--- DATA FOR ANALYSIS Enclosed Below ---

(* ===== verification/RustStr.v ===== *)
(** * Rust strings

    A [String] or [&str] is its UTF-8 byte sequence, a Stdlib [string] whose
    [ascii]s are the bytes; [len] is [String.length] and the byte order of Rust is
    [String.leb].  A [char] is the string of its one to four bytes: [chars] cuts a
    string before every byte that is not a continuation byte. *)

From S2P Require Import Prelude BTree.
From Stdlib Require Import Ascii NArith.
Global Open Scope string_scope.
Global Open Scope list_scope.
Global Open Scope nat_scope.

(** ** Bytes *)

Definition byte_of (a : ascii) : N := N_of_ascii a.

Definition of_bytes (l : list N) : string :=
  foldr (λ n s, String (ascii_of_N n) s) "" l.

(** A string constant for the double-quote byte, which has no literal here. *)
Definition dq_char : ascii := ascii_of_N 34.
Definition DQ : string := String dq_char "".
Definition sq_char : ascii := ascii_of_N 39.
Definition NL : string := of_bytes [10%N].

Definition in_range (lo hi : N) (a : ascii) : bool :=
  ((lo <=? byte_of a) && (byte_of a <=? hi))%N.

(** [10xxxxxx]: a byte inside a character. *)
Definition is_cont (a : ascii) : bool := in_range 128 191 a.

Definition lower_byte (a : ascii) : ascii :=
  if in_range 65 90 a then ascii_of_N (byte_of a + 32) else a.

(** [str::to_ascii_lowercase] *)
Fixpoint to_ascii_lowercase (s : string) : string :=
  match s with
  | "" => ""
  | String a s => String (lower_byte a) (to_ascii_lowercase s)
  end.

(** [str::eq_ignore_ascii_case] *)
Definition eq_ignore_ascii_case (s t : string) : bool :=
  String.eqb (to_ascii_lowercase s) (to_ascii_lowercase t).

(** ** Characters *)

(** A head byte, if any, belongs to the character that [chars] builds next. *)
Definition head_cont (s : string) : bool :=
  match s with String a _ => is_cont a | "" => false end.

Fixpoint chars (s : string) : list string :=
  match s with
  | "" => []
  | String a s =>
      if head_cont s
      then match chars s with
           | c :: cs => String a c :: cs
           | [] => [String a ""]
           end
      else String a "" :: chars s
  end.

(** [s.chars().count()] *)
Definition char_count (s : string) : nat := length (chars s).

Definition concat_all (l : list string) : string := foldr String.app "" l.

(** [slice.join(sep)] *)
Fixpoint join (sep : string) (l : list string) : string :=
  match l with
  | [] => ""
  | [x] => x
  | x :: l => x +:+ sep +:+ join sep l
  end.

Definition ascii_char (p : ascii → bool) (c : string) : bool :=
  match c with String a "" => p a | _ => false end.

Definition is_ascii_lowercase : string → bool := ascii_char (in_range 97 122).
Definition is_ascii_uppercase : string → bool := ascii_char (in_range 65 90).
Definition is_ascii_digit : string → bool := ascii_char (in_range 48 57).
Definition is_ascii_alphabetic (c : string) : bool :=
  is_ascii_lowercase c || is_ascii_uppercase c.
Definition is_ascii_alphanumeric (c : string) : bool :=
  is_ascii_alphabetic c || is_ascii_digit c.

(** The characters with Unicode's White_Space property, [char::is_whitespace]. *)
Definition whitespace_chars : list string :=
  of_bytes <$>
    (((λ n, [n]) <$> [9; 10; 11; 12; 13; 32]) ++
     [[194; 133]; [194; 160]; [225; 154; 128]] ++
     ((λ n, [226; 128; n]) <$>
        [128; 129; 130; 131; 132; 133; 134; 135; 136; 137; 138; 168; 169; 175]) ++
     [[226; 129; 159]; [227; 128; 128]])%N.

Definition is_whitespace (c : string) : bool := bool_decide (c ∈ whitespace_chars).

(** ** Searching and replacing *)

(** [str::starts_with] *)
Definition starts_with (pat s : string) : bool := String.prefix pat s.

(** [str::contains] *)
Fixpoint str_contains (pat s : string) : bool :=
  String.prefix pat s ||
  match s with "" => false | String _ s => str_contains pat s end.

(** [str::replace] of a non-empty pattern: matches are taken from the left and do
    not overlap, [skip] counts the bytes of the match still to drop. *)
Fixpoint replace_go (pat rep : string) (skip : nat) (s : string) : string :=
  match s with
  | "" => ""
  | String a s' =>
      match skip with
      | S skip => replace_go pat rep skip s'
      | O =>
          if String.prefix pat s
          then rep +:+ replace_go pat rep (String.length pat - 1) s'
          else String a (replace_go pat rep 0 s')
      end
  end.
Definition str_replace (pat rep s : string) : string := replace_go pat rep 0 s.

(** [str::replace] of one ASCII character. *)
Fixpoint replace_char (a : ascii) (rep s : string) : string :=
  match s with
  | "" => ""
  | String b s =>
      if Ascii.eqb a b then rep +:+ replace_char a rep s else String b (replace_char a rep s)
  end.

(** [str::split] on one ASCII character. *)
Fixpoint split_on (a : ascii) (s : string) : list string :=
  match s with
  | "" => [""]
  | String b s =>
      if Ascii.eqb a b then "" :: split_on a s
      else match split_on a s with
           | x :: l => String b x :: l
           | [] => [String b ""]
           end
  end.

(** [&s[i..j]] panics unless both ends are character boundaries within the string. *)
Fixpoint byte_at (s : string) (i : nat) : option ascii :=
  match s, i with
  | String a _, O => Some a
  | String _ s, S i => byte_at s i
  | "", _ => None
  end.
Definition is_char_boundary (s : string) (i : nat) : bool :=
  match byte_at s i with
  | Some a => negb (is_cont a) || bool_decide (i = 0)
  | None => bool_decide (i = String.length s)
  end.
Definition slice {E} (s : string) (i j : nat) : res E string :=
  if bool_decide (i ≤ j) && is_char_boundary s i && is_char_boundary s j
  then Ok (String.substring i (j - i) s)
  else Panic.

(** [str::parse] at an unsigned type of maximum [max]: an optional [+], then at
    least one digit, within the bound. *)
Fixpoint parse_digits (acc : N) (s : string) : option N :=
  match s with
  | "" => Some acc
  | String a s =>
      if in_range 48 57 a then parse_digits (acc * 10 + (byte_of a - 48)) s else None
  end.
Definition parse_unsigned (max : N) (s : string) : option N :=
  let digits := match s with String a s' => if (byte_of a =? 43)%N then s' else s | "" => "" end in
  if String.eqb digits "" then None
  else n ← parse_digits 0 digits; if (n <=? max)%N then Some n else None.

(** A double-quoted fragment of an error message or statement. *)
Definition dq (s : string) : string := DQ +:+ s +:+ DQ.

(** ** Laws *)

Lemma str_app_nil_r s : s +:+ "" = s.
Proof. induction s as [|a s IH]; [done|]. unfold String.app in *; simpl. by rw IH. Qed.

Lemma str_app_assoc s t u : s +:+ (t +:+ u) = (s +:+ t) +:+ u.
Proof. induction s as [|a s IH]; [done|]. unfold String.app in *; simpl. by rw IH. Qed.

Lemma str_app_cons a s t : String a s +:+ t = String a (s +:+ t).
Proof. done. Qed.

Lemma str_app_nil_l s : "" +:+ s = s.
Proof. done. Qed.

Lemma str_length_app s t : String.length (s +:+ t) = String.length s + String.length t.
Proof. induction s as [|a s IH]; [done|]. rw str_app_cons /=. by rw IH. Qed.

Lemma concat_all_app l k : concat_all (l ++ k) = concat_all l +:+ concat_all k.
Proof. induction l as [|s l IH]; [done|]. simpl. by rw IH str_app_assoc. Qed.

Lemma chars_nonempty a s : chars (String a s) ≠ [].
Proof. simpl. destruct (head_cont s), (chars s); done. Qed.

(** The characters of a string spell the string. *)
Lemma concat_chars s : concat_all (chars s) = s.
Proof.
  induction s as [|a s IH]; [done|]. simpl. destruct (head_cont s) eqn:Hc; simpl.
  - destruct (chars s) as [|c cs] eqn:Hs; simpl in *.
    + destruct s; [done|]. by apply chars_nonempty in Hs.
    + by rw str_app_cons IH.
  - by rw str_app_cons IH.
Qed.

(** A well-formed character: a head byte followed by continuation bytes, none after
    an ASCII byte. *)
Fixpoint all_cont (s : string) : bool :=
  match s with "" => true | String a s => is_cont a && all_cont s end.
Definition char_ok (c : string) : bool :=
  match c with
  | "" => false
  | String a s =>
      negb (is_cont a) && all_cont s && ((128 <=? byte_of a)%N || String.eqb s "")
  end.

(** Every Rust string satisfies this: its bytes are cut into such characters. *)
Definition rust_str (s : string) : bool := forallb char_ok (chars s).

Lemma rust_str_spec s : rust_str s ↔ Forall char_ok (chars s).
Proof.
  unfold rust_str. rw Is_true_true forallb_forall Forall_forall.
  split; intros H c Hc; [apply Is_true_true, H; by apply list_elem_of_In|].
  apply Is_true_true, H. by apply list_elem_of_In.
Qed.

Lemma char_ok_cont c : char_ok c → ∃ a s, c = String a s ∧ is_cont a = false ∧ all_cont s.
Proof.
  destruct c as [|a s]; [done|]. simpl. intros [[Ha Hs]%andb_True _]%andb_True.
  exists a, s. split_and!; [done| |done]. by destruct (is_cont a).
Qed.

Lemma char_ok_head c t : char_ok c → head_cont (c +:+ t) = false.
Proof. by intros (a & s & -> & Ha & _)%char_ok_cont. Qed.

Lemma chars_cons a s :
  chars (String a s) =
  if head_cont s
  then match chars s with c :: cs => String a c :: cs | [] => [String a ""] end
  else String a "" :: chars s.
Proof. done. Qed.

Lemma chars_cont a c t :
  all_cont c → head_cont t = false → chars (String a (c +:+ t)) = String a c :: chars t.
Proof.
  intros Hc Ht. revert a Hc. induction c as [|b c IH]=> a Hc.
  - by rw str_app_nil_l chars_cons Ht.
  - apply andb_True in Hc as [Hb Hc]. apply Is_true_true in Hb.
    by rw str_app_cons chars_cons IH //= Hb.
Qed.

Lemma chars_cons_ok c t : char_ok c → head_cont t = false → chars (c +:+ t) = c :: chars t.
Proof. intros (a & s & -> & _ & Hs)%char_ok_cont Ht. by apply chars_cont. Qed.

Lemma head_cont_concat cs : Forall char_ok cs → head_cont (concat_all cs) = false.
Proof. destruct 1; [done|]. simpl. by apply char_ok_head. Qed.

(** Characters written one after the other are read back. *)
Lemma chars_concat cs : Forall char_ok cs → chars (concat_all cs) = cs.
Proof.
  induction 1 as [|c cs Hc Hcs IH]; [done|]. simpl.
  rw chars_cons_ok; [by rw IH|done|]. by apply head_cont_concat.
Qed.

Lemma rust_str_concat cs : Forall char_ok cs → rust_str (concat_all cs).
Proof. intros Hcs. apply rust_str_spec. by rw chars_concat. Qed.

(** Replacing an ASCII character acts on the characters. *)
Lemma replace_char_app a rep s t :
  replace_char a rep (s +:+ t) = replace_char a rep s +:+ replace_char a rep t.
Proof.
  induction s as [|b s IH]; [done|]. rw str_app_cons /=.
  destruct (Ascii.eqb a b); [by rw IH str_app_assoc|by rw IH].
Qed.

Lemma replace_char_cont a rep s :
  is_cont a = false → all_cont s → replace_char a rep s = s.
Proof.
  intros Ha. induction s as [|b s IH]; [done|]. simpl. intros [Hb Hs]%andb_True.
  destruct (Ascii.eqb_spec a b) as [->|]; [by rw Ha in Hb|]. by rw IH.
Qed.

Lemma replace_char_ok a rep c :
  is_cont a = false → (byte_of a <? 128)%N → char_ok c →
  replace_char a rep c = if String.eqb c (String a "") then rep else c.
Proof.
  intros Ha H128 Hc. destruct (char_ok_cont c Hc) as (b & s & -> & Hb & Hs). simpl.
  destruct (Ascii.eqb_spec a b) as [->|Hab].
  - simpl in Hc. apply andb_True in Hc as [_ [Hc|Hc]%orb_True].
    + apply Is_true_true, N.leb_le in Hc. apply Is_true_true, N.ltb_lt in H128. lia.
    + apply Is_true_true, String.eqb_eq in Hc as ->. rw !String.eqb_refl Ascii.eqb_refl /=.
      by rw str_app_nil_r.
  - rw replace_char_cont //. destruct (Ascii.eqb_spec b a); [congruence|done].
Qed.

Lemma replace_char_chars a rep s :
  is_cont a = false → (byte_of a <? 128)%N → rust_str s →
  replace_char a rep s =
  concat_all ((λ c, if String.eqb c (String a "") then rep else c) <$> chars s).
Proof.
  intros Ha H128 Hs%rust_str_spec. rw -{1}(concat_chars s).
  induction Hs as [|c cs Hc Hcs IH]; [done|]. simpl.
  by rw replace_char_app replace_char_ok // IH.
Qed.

--- End of Enclosed DATA FOR ANALYSIS ---

— WHAT IS NEEDED —
Search the entries above for the word "after", and copy every line where it occurs.

— ANSWER —
(** A well-formed character: a head byte followed by continuation bytes, none after
(** Characters written one after the other are read back. *)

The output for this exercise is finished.